What's worse is that many of the most influential companies in China are owned by the government, or even direct subsidiaries of the People's Liberation Army. What these inefficient companies lose out on in revenue they more than make up for with advantageous political connections.

To look at only one example there is a deal pending between the Lenovo, China's top computer maker, and IBM, in which Lenovo will buy IBM's personal computer unit.

For decades, the United States (mostly by itself) has had regulations prohibiting the transfer of high-technology to China and Chinese corporations, for national security reasons. IBM's PC business may not be cutting edge anymore, but I still don't see how this sale can possibly meet the national security test.
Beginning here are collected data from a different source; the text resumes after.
(** ** Which logins a change of the profiles ends *)

Abbreviation spares q := (Private.spares q q).
Abbreviation store_of := (credential_store xdg_state_home home).

(** Who a human profile signs in as. *)
Definition identity (c : Connection.ConnectionUrl) : bytes * bytes * bytes :=
  (Connection.endpoint c, Connection.issuer c, Connection.client_id c).

Lemma from_client_steps {A} G (f : Flow Fs (result A ClientError)) : all_steps G f → all_steps G (from_client f).
Proof. intros Hf. by apply all_steps_bind. Qed.

Lemma or_else_steps {A} G e (f : Flow Fs (result A unit)) : all_steps G f → all_steps G (or_else e f).
Proof. intros Hf. by apply all_steps_bind. Qed.

Lemma load_spares q : all_steps (spares q) (Profiles.load self profiles).
Proof.
  apply all_steps_try; [|done]. apply or_else_steps.
  eapply all_steps_mono; [|apply Private.read_private_steps]. intros s s'. apply Private.spares_nodes.
Qed.

Lemma required_spares q : all_steps (spares q) (Profiles.required self profiles).
Proof. apply all_steps_try; [apply load_spares|done]. Qed.

Lemma connection_spares q name : all_steps (spares q) (Profiles.connection self profiles name).
Proof. apply all_steps_try; [done|]. intros _. apply all_steps_try; [apply required_spares|done]. Qed.

Lemma other_spares q name c : all_steps (spares q) (Profiles.contains_other_human_identity self profiles name c).
Proof. apply all_steps_try; [apply required_spares|done]. Qed.

Lemma store_spares q config : Private.apart self q profiles → all_steps (spares q) (Profiles.store self profiles config).
Proof. intros Hq. apply all_steps_try; [done|]. intros t. by apply or_else_steps, Private.write_private_spares. Qed.

Lemma perform_spares q ch : Private.apart self q profiles → all_steps (spares q) (Profiles.perform self profiles ch).
Proof.
  intros Hq. destruct ch as [n u|n u|n]; cbn [Profiles.perform];
    (apply all_steps_try; [done|]; intros _; apply all_steps_try; [apply load_spares || apply required_spares|]; intros o;
     apply all_steps_try; [done|]; intros c; by apply store_spares).
Qed.

Lemma delete_spares q p : q ≠ p → all_steps (spares q) (Credentials.delete self p).
Proof. intros Hq. by apply or_else_steps, Private.remove_private_spares. Qed.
Especially when the largest shareholder of Lenovo is the Chinese government.

I guess Bill Gates and others like him think that's all okay, though. Because hey, those Shanghai shopkeepers are so free to make money-- who are we to crush their romantic capitalistic spirit?

C'mon-- It's. Not. Like. China. Has. Ever. Stolen. Western. Technology. For. Use. By. Its. Military.

Wait a moment, why am I worrying? The world's richest man says China's cool, I guess that means they're cool, right? Who's going to disagree with that assessment?



I mean, who aside from him?

Comments:
Apart from piracy, Microsoft is also trying to convince China not to go with Linux. China has its own in-house version of Linux called Red Flag that is trying to position itself as the system of choice for government offices and major corporations.

China is highly suspicious of Microsoft and indeed of having to use many foreign products (unless you're talking about Russian jets or Israeli radar, that sort of thing).

A persistant conspiracy theory here is that Microsoft has built a secret "back door" into Windows that would allow it to snoop on any system running it.

Gates' comments are ridiculous on many levels. Not having the same "medical overhead" means that 80 percent of Chinese lack health insurance. And not in the U.S. way in which a hospital will eat the cost (albeit at the expense of your credit rating) and treat you anyway if you can't pay for a life-saving treatment. If you have a life-threatening illness or injury in China and can't pay, you die.

China has come a long, long way from the Mao-era tyranny that permeated every into every level of society, including the family. Yet it's also far from some wondrous meritocracy driven by respect for deeply held libertarian priniciples.
 
Scott- thanks for your comments.

As for Windows backdoors, I'm using one right now.

Man, you should really delete all those "special" files you have on your hard drive-- what would your Mother say?